Je veux crier, lui dire d'arrêter, mais je n'y arrive pas. Ma voix reste coincée dans ma gorge, étouffée par la peur et l'horreur. Arès ne s'arrête pas. Il est comme possédé, ses mouvements devenus ceux d'un prédateur. Un homme qui frappe et frappe encore, jusqu'à ce que le corps de l'autre s'affaisse au sol, inconscient.

Arès reste un moment au-dessus de lui, immobile, haletant. Ses poings sont encore serrés, ses mains couvertes de sang. Ses yeux cherchent les miens, et je vois dans son regard quelque chose d'à la fois rassurant et terrifiant. Une promesse silencieuse de protection, mais aussi une violence que rien ne semble pouvoir arrêter.

Monte dans la voiture, dit-il d'une voix glaciale, son ton me glaçant jusqu'aux os.

Je ne bouge pas. Je regarde le corps inerte de l'homme au sol, son visage tuméfié, et je tremble. Les mots se bousculent dans ma tête, mais rien ne sort. Je veux comprendre, je veux lui demander pourquoi, comment il a pu aller aussi loin, mais il ne me laisse pas le temps.

Monte dans cette putain de voiture Persia ! hurle-t-il soudain, sa voix claquant comme un coup de fouet.

Je sursaute, mes jambes flageolent, et je m'exécute sans réfléchir, étouffant un sanglot dans mes mains tremblantes. Je contourne la voiture, ouvre la portière et m'assieds, mes épaules secouées de larmes silencieuses. Je l'observe, le voyant se pencher pour attraper l'homme inconscient. Il le traîne vers le coffre comme si ce n'était qu'un simple paquet, une chose insignifiante, et moi, je détourne les yeux, incapable de supporter cette vision.

Le coffre s'ouvre, et j'entends le bruit sourd du corps qui y est jeté. Le claquement sec qui suit me fait sursauter. Quand il revient vers moi, je vois son visage, tendu et marqué par une détermination froide, implacable. Il s'assoit derrière le volant, allume le moteur, et nous repartons, laissant derrière nous ce chemin désert et tout ce qu'il représente.

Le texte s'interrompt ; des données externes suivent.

(** X6.  Every note registered as wild vibrato is one of the merged
    notes, and the two lists have them in the same order. *)
Theorem identify_serrated_pattern_sublist nt extent :
  sublist (identify_serrated_pattern nt extent).2
    (identify_serrated_pattern nt extent).1.
Proof.
  unfold identify_serrated_pattern. cbn [fst snd].
  generalize (seq 0 (length nt)). intros ns.
  assert (forall st : list note * list note * list note,
            sublist st.2 st.1.2 ->
            sublist (foldl (serrated_step extent) st ns).2
              (foldl (serrated_step extent) st ns).1.2) as Hall.
  { induction ns as [|n ns IH]; intros [[nt' merged] wild] H; cbn [foldl];
      [exact H|].
    apply IH. by apply serrated_step_sublist. }
  apply Hall. constructor.
Qed.

(** A table without a rising step of the extent: every row that has a
    pitch is copied. *)
Lemma serrated_steps_plain extent nt m : forall a merged,
  (forall n, n + 1 < length nt ->
     ~ (pitch_step_at nt n == extent)%Q) ->
  a + m = length nt ->
  foldl (serrated_step extent) (nt, merged, []) (seq a m)
  = (nt, merged ++ filter (fun x => Num.neqb (pitch x) 0 = true) (drop a nt),
     []).
Proof.
  induction m as [|m IH]; intros a merged Hno Hlen; cbn [seq foldl].
  - rewrite drop_ge by lia. by rewrite filter_nil, app_nil_r.
  - assert (a < length nt) as Ha by lia.
    destruct (lookup_lt_is_Some_2 nt a Ha) as [cur Hcur].
    rewrite (drop_S _ _ _ Hcur), filter_cons.
    assert (serrated_step extent (nt, merged, []) a
            = (nt, merged ++ (if decide (Num.neqb (pitch cur) 0 = true)
                              then [cur] else []), [])) as ->.
    { unfold serrated_step.
      rewrite (list_lookup_total_correct _ _ _ Hcur).
      destruct (Num.neqb (pitch cur) 0) eqn:Ez; cbn [andb].
      - rewrite decide_True by done.
        destruct (a + 1 <=? length nt - 1) eqn:Eb.
        + apply Nat.leb_le in Eb.
          pose proof (Hno a ltac:(lia)) as Hna.
          apply num_eqb_false in Hna. unfold pitch_step_at in Hna.
          rewrite (list_lookup_total_correct _ _ _ Hcur) in Hna.
          by rewrite Hna.
        + apply Nat.leb_gt in Eb.
          assert ((length nt - 1 <? a + 1) = true) as ->
            by (apply Nat.ltb_lt; lia).
          replace (length nt - 1) with a by lia.
          by rewrite (list_lookup_total_correct _ _ _ Hcur).
      - rewrite decide_False by done. by rewrite app_nil_r. }
    rewrite IH by (done || lia). rewrite <- app_assoc.
    by destruct (decide _).
Qed.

Je reste silencieuse, les mains crispées sur mes genoux, mais l'envie de comprendre me ronge. Je le regarde, sa mâchoire contractée, ses yeux fixés droit devant lui, et je finis par craquer, la question sortant de ma bouche dans un souffle :

— Pourquoi... pourquoi avez-vous fait ça ?

Arès reste silencieux une fraction de seconde, puis je le vois exploser. Ses poings frappent le volant avec une force qui me fait sursauter, un geste de colère brute qui semble secouer toute la voiture.

Pourquoi ? Putain, tu me demandes pourquoi j'ai fait ça ? crie-t-il, sa voix chargée d'une frustration et d'une douleur qui me clouent sur place.

Je le regarde, les yeux écarquillés, incapable de répondre. Il se tourne vers moi, son regard brûlant d'une intensité qui me coupe le souffle.

Parce qu'il t'a touchée ! Parce que tu étais là, seule, à sa merci, et que je ne pouvais pas le supporter ! Son souffle est court, presque rauque, et je vois ses mains trembler légèrement sur le volant. Sa voix redevenue glaciale, mais je sens une lueur de désespoir dans ses yeux.

Je ne réponds pas. Je sens une boule se former dans ma gorge, le poids de ses mots s'abattant sur moi. La voiture roule dans un silence pesant, le moteur ronronnant alors que la nuit nous engloutit de plus en plus. Arès garde les yeux fixés sur la route, ses traits figés dans une expression de détermination froide.

Je reste recroquevillée sur mon siège, mes pensées tourbillonnant, et je réalise que je viens de voir une facette de lui que je n'oublierai jamais. Une part sombre et sauvage, prête à tout pour me défendre. Et je ne sais plus quoi ressentir. 

Les kilomètres défilent, et le silence entre nous devient un gouffre. Arès conduit sans ralentir, comme s'il essayait de fuir quelque chose.